## YOUR OBJECTIVE
Tally the lines of the material that carry the word "keeps". Give no more than the number.

==============================

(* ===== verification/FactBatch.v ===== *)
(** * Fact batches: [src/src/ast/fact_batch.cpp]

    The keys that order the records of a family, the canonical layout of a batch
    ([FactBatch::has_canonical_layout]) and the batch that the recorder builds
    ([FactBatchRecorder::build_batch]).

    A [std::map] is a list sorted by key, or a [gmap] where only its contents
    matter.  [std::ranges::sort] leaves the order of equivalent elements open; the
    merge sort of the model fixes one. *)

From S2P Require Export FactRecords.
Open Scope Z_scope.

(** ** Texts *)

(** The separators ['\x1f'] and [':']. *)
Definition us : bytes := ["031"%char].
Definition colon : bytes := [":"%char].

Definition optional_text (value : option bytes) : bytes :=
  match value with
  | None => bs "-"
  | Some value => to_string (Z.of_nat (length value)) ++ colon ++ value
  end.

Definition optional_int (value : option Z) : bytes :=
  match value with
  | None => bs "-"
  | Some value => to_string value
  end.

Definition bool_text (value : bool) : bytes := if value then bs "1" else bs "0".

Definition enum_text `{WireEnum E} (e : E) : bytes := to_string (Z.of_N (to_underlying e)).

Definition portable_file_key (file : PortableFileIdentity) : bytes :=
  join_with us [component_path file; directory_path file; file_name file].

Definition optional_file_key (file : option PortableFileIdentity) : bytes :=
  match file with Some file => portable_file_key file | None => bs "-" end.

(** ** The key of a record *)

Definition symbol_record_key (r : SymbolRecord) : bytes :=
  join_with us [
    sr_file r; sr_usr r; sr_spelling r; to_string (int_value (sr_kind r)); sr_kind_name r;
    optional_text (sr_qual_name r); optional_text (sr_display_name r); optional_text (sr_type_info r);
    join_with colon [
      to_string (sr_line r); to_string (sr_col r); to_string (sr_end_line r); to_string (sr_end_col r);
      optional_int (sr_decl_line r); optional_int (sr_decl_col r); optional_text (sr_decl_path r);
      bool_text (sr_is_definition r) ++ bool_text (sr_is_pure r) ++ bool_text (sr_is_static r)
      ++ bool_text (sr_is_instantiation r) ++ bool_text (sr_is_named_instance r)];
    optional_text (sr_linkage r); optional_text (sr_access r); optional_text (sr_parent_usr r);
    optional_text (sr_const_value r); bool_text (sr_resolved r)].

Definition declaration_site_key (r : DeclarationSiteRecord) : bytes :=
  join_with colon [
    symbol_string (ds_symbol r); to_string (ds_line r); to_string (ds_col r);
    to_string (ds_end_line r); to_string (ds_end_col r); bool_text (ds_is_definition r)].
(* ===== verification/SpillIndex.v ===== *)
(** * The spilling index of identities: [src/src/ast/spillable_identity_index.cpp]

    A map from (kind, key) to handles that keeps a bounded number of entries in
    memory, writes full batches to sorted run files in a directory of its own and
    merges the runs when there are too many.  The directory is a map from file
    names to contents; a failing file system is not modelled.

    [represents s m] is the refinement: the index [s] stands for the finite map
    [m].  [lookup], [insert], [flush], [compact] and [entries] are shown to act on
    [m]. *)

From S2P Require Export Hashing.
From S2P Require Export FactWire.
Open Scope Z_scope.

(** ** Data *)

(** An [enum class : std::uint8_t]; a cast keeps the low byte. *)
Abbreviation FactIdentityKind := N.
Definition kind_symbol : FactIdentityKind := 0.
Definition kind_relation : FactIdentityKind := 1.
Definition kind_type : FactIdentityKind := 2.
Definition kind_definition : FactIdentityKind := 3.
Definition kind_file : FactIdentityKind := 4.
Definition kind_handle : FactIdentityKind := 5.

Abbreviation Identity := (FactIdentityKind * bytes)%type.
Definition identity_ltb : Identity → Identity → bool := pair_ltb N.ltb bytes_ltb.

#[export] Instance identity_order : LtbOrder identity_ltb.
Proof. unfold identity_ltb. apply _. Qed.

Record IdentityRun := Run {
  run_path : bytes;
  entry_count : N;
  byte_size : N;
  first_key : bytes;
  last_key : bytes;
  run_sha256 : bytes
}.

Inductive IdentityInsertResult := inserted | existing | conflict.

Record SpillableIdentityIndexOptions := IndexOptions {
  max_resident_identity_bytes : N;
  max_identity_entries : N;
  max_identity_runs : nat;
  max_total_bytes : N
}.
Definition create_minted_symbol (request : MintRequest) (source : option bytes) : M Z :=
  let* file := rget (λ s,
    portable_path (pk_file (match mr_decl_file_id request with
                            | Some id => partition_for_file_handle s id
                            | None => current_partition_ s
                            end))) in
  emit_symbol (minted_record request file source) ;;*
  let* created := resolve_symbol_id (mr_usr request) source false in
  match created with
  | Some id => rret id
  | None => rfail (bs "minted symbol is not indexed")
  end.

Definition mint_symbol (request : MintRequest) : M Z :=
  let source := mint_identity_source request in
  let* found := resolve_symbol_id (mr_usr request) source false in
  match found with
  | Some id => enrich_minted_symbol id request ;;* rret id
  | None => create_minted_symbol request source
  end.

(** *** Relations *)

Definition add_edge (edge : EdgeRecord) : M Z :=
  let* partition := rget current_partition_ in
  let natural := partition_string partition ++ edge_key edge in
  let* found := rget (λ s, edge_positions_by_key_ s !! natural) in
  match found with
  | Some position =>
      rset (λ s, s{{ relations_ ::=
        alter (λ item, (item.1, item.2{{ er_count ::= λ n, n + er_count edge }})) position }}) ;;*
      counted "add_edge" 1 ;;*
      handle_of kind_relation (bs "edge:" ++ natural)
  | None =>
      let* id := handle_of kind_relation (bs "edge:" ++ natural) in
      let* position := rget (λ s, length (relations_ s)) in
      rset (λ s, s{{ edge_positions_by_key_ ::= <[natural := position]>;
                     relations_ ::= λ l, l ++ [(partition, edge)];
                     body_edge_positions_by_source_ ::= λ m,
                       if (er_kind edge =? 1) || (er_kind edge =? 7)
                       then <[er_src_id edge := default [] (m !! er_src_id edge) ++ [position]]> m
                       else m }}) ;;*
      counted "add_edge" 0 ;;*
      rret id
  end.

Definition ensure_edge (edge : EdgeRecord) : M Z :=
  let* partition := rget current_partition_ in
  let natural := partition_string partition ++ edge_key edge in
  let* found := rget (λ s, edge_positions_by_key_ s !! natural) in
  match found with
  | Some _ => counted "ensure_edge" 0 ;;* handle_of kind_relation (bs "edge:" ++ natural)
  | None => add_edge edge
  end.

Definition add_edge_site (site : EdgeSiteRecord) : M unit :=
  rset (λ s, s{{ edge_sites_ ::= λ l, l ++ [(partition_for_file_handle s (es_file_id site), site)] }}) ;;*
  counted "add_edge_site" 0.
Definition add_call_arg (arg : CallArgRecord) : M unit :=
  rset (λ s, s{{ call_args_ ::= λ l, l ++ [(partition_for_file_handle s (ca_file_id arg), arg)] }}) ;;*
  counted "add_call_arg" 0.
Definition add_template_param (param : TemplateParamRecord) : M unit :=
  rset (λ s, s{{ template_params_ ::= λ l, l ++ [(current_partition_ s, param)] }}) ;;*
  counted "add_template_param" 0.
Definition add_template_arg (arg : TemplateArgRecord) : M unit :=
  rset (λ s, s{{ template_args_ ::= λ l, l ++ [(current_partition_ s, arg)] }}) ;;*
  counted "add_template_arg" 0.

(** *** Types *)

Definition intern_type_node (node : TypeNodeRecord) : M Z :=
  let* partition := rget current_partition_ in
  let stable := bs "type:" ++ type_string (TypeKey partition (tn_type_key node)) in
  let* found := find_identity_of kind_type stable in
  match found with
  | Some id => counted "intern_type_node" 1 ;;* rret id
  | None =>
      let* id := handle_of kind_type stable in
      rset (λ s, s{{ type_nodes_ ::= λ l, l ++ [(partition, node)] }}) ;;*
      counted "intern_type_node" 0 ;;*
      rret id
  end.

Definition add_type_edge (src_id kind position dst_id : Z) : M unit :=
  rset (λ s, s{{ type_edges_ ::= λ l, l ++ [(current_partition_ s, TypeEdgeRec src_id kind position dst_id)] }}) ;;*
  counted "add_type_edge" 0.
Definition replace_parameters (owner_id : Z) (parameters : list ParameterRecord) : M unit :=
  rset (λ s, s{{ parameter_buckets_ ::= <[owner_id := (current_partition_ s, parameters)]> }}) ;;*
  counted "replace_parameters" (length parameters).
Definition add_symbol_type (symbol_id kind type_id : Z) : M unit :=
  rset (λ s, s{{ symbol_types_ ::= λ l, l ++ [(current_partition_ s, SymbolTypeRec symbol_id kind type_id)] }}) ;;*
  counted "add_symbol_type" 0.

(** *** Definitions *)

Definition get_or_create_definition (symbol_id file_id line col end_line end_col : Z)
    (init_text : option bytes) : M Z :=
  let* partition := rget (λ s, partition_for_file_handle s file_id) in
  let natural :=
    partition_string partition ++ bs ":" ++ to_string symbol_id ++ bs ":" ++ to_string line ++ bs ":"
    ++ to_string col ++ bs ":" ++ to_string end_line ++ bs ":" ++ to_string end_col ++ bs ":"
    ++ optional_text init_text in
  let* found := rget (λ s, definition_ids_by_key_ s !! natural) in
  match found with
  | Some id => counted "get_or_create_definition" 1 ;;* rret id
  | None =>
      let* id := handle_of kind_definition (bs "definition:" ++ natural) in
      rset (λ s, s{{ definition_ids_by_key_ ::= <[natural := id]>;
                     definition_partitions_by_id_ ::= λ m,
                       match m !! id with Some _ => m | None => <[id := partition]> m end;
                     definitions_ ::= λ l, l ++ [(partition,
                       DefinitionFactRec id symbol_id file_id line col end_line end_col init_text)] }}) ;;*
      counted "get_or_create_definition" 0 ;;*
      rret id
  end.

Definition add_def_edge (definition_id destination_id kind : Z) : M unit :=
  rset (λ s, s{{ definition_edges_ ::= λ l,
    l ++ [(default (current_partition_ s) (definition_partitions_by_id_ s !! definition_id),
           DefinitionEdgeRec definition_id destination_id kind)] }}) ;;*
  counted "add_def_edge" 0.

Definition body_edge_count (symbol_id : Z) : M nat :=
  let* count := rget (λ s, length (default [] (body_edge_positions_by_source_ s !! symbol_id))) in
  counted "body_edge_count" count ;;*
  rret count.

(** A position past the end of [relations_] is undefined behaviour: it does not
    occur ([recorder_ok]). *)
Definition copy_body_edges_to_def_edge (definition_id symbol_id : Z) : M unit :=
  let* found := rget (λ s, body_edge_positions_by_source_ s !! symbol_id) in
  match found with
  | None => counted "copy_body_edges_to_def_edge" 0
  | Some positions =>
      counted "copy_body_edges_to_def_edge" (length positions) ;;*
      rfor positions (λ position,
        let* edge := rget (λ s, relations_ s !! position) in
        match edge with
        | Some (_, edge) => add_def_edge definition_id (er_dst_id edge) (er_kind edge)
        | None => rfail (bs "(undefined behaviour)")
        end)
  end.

==============================

## ANSWER TO THIS EXERCISE
2